The Likely Scenario

In the wake of several extreme weather events around the world during the past decade, the public finally woke to the prospect of a dark future from climate change. The more alarmed have taken to calling the situation a climate “crisis” or “emergency.”

The likelihood of ameliorative measures in the future may be gauged by looking at missed opportunities in the past.

In the mid-1920s, lead was added to gasoline to prevent engine knock. This adoption came after scientific outcry about the dangers of lead which had been known since antiquity. Only in the early 2000s was the deadly additive phased out in most industrialized countries.

Environmental legislation in the modern era began in Britain in the mid-19th century. Air pollution laws were passed in nations around the world only after smog had taken terrible tolls. You can hardly tell. Globally, major cities everywhere suffer horrendous pollution when the air is stagnant.
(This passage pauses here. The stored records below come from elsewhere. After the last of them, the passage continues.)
Definition queue_set_dead_letter (exchange routing_key : option bytes) (fn : bool)
    (q : queue) (s : sys) : queue * sys :=
  let '(ex, s) := strdup_nonempty exchange s in
  let '(rk, s) := strdup_nonempty routing_key s in
  (q <| q_dl_exchange := ex |> <| q_dl_routing_key := rk |>
     <| q_dl_fn := match ex with Some _ => fn | None => false end |>, s).

Definition queue_has_dead_letter (q : queue) : bool := q_dl_fn q.
Definition queue_dl_exchange (q : queue) : bytes := default [] (q_dl_exchange q).
Definition queue_dl_routing_key (q : queue) : bytes := default [] (q_dl_routing_key q).

(** [snprintf(out, cap, "%s", str)]: at most [cap - 1] characters. *)
Definition snprintf_s (cap : nat) (str : bytes) : bytes := take (cap - 1) str.

Definition queue_dead_letter_info (q : queue) (ex_cap rk_cap : nat) : bytes * bytes :=
  (snprintf_s ex_cap (default [] (q_dl_exchange q)),
   snprintf_s rk_cap (default [] (q_dl_routing_key q))).

Definition queue_set_exclusive_owner (conn_id : Z) (q : queue) : queue :=
  q <| q_exclusive_owner := conn_id |>.
Definition queue_exclusive_owner (q : queue) : Z := q_exclusive_owner q.

(** * The ring buffer *)

(** Dereferencing a NULL slot. *)
Definition null_deref (s : sys) : sys := s <| s_heap ::= fun h => h <| h_fault := true |> |>.

Definition queue_grow (q : queue) (s : sys) : bool * queue * sys :=
  let newcap := (q_cap q * 2)%nat in
  let '(ok, s) := s_malloc s in
  if ok then
    let ns := window q ++ replicate (newcap - q_count q) None in
    (true, q <| q_slots := ns |> <| q_cap := newcap |> <| q_head := 0%nat |> <| q_tail := q_count q |>, s)
  else (false, q, s).

(** [if (q->count == q->cap && queue_grow(q) != 0)] fails. *)
Definition make_room (q : queue) (s : sys) : bool * queue * sys :=
  if (q_count q =? q_cap q)%nat then queue_grow q s else (true, q, s).

(** Per-queue overrides win; 0 means the process-wide default. *)
Definition eff_max_length (s : sys) (q : queue) : Z :=
  if q_max_length q =? 0 then g_queue_max_length s else q_max_length q.
Definition eff_max_bytes (s : sys) (q : queue) : Z :=
  if q_max_bytes q =? 0 then g_queue_max_bytes s else q_max_bytes q.

Definition queue_would_overflow (s : sys) (q : queue) (body_len : Z) : bool :=
  let max_len := eff_max_length s q in
  let max_bytes := eff_max_bytes s q in
  (negb (max_len =? 0) && (max_len <? Z.of_nat (q_count q) + 1)) ||
  (negb (max_bytes =? 0) && (max_bytes <? u64 (q_total_bytes q + body_len))).

Definition queue_update_congestion (q : queue) (s : sys) : queue * sys :=
  let max_len := eff_max_length s q in
  let max_bytes := eff_max_bytes s q in
  let count := Z.of_nat (q_count q) in
  let over_high :=
    (negb (max_len =? 0) && (max_len - max_len / 10 <=? count)) ||
    (negb (max_bytes =? 0) && (max_bytes - max_bytes / 10 <=? q_total_bytes q)) in
  let under_low :=
    ((max_len =? 0) || (count <=? max_len - max_len / 4)) &&
    ((max_bytes =? 0) || (q_total_bytes q <=? max_bytes - max_bytes / 4)) in
  if negb (q_congested q) && over_high then
    (q <| q_congested := true |>, s <| g_flow_alarm_count ::= fun n => u64 (n + 1) |>)
  else if q_congested q && under_low then
    (q <| q_congested := false |>, s <| g_flow_alarm_count ::= fun n => u64 (n - 1) |>)
  else (q, s).

(* Conversion unfolds the callers first. *)
#[global] Strategy 100 [queue_update_congestion].

(** [slots[head] = NULL; head = (head + 1) % cap; count--], with the byte count kept
    in step. *)
Definition pop_head (q : queue) (m : message) : queue :=
  q <| q_slots ::= <[q_head q := None]> |>
    <| q_head := ((q_head q + 1) mod q_cap q)%nat |>
    <| q_count ::= Nat.pred |>
    <| q_total_bytes ::= fun n => u64 (n - m_body_len m) |>.

(** [slots[tail] = msg; tail = (tail + 1) % cap; count++], with the counters. *)
Definition put_slot (q : queue) (m : message) : queue :=
  q <| q_slots ::= <[q_tail q := Some m]> |>
    <| q_tail := ((q_tail q + 1) mod q_cap q)%nat |>
    <| q_count ::= S |>
    <| q_total_enqueued ::= fun n => u64 (n + 1) |>
    <| q_total_bytes ::= fun n => u64 (n + m_body_len m) |>.

(** Appending at the tail: the ring takes its own reference. *)
Definition push_tail (q : queue) (m : message) (s : sys) : queue * sys :=
  queue_update_congestion (put_slot q m) (s <| s_heap ::= message_ref m |>).

(** The evicted messages kept for dead-lettering: [dl], its capacity (a stack array
    of 8 before the first growth) and whether growing it failed. *)
Record dl_list := DlList { dl_msgs : list message; dl_cap : nat; dl_oom : bool }.

(** Keep [old] for dead-lettering, or drop it when the array cannot grow. *)
Definition dl_keep (old : message) (dl : dl_list) (s : sys) : bool * dl_list * sys :=
  if dl_oom dl then (false, dl, s)
  else if (length (dl_msgs dl) =? dl_cap dl)%nat then
    let '(ok, s) := s_malloc s in
    if ok then (true, DlList (dl_msgs dl ++ [old]) (dl_cap dl * 2) false, s)
    else (false, DlList (dl_msgs dl) (dl_cap dl) true, s)
  else (true, DlList (dl_msgs dl ++ [old]) (dl_cap dl) false, s).

(** The drop-head loop: [while (q->count > 0 && queue_would_overflow(...))].  Each
    round removes one message, so [fuel] = [count] rounds reach its end. *)
Fixpoint drop_head (fuel : nat) (body_len : Z) (has_dl : bool) (q : queue) (dl : dl_list) (s : sys)
    : queue * dl_list * sys :=
  match fuel with
  | O => (q, dl, s)
  | S fuel =>
      if (0 <? q_count q)%nat && queue_would_overflow s q body_len then
        match slot q (q_head q) with
        | None => (q, dl, null_deref s)
        | Some old =>
            let q := (pop_head q old) <| q_total_dropped ::= fun n => u64 (n + 1) |> in
            let '(kept, dl, s) := if has_dl then dl_keep old dl s else (false, dl, s) in
            let s := if kept then s else s <| s_heap ::= message_unref (Some old) |> in
            drop_head fuel body_len has_dl q dl s
        end
      else (q, dl, s)
  end.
Tokyo’s air is so polluted that the city would self-extinguish if ocean winds did not regularly sweep the air away. This level of deadly pollution has been a chronic condition since the 1960s.

Water quality isn’t any better. Fresh water is a precious resource, but you can’t tell that by how governments around the world fail to conserve potable water.

The pollution of water and air in China and India are so bad that it is a health hazard to even visit those countries. Developing countries which are industrializing are doing their damndest to catch up in decimating their environments.

Toxic chemicals from industrial waste dumped into waterways and let loose in the air is standard practice worldwide. The most determined application of toxicity has been in agricultural biocides: pesticides to rid farms of pesky insects and herbicides to rid farms of pesky weeds. Indiscriminate use of pesticides has been instrumental in reducing world insect populations by up to 80% in the last few decades. Many insect pollinators face impending extinction. Yet biocide use continues unabated.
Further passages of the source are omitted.